The fix is not preparation time, it is housekeeping discipline. A handful of small process controls keep a fully phased-out credit from generating preventable amendments and review pings.

  • Build an annual 8830 status check into the firm calendar that opens with the year's IRS notice and a one-line conclusion ("rate is zero for tax year YYYY").
  • Pin a K-1 source flag to every return with a box 15 code P or box 13 code P entry, so the preparer skips Form 8830 and reports straight on Form 3800, Part III, line 1t.
  • Calendar the 3-year amendment window from each return's unextended due date for clients with pre-phaseout EOR carryforwards.
  • Maintain a single source of truth for petroleum-engineer certifications and annual recertifications in the engagement file, separate from the tax return packet headed to the service center.
  • Run a yearly carryforward scrub against Form 3800, Part III, line 1t before rollover to clear values that no longer belong.

Inside Accountably's tax outsourcing service, these are checklist items in the preparer SOP, not partner-time problems. The U.S.-led offshore team carries the housekeeping so the senior reviewer signs returns instead of clearing stale software fields.

FAQs

Is Form 8830 available for 2023, 2024, or 2025?

No. The IRS concluded the Enhanced Oil Recovery Credit is fully phased out for tax years 2023, 2024, and 2025. Keep software fields blank for those years and document the notice you relied on.

What is the legal basis and rate when it does apply?

IRC Section 43 sets a 15% credit on qualified enhanced oil recovery costs, then reduces the credit as oil prices rise above an inflation adjusted threshold. In rare years when prices fall enough, the credit can reappear.

Where does the credit flow on the return?

It is part of the general business credit, aggregated on Form 3800. For individuals subject to passive activity rules, see the Instructions for Form 3800 for where passive credits and carryovers are reflected.

Can partnerships and S corporations pass the credit through?
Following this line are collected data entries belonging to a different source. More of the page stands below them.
(** ** One step *)

Lemma propagatemark_spec D g o rest :
  inv D None g -> gray g = o :: rest -> wp propagatemark (fun _ g' => stepped D g o g') g.
Proof.
  intros I G.
  destruct (q_member _ _ (i_queued _ _ _ I) o) as (ob & E & W & C & _).
  { unfold lists. rewrite G. set_solver. }
  destruct (take_gray_inv D g o rest ob I G E W) as (I1 & S1 & L1 & T1 & Z1).
  unfold propagatemark. wp_step. wp_step. rewrite G. wp_step. eapply wp_mark_with; [done|].
  wp_step. eapply wp_getobj; [apply set_marked_lookup|]. cbn [set_marked body].
  set (ob1 := mkObj (gray2black (marked ob)) (body ob)).
  assert (heap (take_gray g o ob rest) !! o = Some ob1) as E1 by apply lookup_insert_eq.
  pose proof (body_refs_sim g _ _ _ S1 (i_shape _ _ _ I o ob E) (sim_refl _)) as R1.
  assert (forall c : Z, container (body ob) -> body_tt (body ob) = GAFQ_TFUNCTION ->
    wp (modify (fun g => set_gray g rest);; traverseclosure o;; mret c : gc Z) (fun _ g' => stepped D g o g')
       (on_heap (insert o (set_marked (gray2black (marked ob)) ob)) g)) as Hcl.
  { intros c _ Hf. wp_step. wp_step. wp_step.
    eapply wp_mono; [by apply (traverseclosure_spec _ (Some o) (take_gray g o ob rest) o ob1 I1 E1)|].
    intros [] g2 (I2 & M2 & N2). wp_step. cbn [ob1 body] in N2. rewrite R1 in N2.
    eapply finish_black; eauto. by destruct (body ob). }
  destruct (body ob) as [| |env upv|env p upv|t|p| |th] eqn:B; try done; try (by apply Hcl).
  - wp_step. wp_step. wp_step.
    eapply wp_mono.
    + apply (traversetable_spec (fun q => D q \/ q = o) (take_gray g o ob rest) o (gray2black (marked ob)) t);
        [done|by right|exact E1|by rewrite gray2black_white|apply gray2black_black|done].
    + intros w g2 T2. cbv beta. wp_step. eapply wp_mono; [by eapply finish_table|].
      intros [] g3 (H3 & m3 & t3 & E3). cbv beta. wp_step. eapply wp_gco2h; [done|]. by wp_step.
  - wp_step. wp_step. wp_step.
    eapply wp_mono; [by apply (traverseproto_spec _ (Some o) (take_gray g o ob rest) o (gray2black (marked ob)) p I1 E1)|].
    intros [] g2 (I2 & M2 & N2). wp_step. eapply finish_black; eauto; rewrite B; done.
  - wp_step. wp_step. wp_step. wp_step. wp_step. eapply wp_mark_with; [exact E1|]. wp_step.
    destruct (again_inv (fun q => D q \/ q = o) (take_gray g o ob rest) o (gray2black (marked ob)) (BThread th) I1)
      as (I2 & S2 & T2); [by right|exact E1|by rewrite gray2black_white|done|done|].
    eapply wp_mono.
    + apply (traversestack_spec (fun q => D q \/ q = o) None
               (again (take_gray g o ob rest) o (black2gray (gray2black (marked ob))) (BThread th)) o
               (black2gray (gray2black (marked ob))) th I2).
      apply lookup_insert_eq.
    + intros [] g3 (I3 & M3 & N3). cbv beta. wp_step.
      destruct (thread_sim _ g3 o (black2gray (gray2black (marked ob))) th (mk_sim _ _ M3)) as (m3 & th3 & E3 & B3).
      { apply lookup_insert_eq. }
      eapply wp_gco2th; [done|]. wp_step. eapply finish_thread; eauto.
Qed.

(** ** All of them *)

Definition todob (g : GState) (p : pointer) : bool :=
  match heap g !! p with
  | Some o => iswhite (marked o) || bool_decide (p ∈ gray g)
  | None => false
  end.

Definition todo_set (g : GState) : gset pointer := filter (fun p => todob g p = true) (dom (heap g)).

Lemma elem_of_todo_set g p : p ∈ todo_set g <-> todo g p.
Proof.
  unfold todo_set, todo, todob. rewrite elem_of_filter, elem_of_dom. split.
  - intros [H [o E]]. rewrite E in H. exists o. split; [done|]. apply orb_true_iff in H as [?|H]; [by left|].
    right. by apply bool_decide_eq_true in H.
  - intros (o & E & H). split; [|by exists o]. rewrite E. apply orb_true_iff.
    destruct H; [by left|right]. by apply bool_decide_eq_true.
Qed.

(** a step leaves less to do *)
Lemma stepped_todo D g o rest g1 : inv D None g -> gray g = o :: rest -> stepped D g o g1 ->
  (size (todo_set g1) < size (todo_set g))%nat.
Proof.
  intros I G (_ & P1 & Z1). apply subset_size. split.
  - intros p. rewrite !elem_of_todo_set. apply P1.
  - intros H. apply Z1, elem_of_todo_set, H, elem_of_todo_set.
    destruct (q_member _ _ (i_queued _ _ _ I) o) as (ob & E & _).
    { unfold lists. rewrite G. set_solver. }
    exists ob. split; [done|right]. rewrite G. by constructor.
Qed.

Lemma propagate_loop_spec D fuel : forall m g,
  inv D None g -> (size (todo_set g) < fuel)%nat ->
  wp (propagate_loop fuel m) (fun _ g' => inv D None g' /\ progress g g' /\ gray g' = []) g.
Proof.
  induction fuel as [|fuel IH]; intros m g I F; [lia|]. simpl. wp_step. wp_step.
  destruct (gray g) as [|o rest] eqn:G.
  { wp_step. split_and!; [done|apply progress_refl|done]. }
  wp_step. eapply wp_mono; [by eapply propagatemark_spec|].
  intros c g1 St. cbv beta. pose proof (stepped_todo _ _ _ _ _ I G St). destruct St as (I1 & P1 & Z1).
  eapply wp_mono; [apply IH; [done|lia]|].
  intros c' g2 (I2 & P2 & G2). split_and!; [done|by eapply progress_trans|done].
Qed.

Lemma propagateall_spec D g :
  inv D None g -> wp propagateall (fun _ g' => inv D None g' /\ progress g g' /\ gray g' = []) g.
Proof.
  intros I. unfold propagateall. wp_step. wp_step. apply propagate_loop_spec; [done|].
  rewrite <- size_dom. apply Nat.lt_succ_r, subseteq_size. unfold todo_set. set_solver.
Qed.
Yes, in a year when the credit applies, entities compute it and pass it through on Schedule K‑1. Owners then apply basis, at‑risk, and passive limits. For 2023 through 2025, you should not see a current year amount.

How do I enter 8830 in Lacerte or ProConnect for an amended prior year?

Use Lacerte Screen 34 or ProConnect’s General Business Credits path, enter “Qualified enhanced oil recovery costs,” and reconcile on Form 3800. Intuit’s help centers show the exact screens.

Where do the reference price numbers come from?

The IRS publishes an annual “reference price” under Section 45K that feeds the Section 43 phase‑out computation. You will find the numbers and conclusions in the related IRS notices and Internal Revenue Bulletins.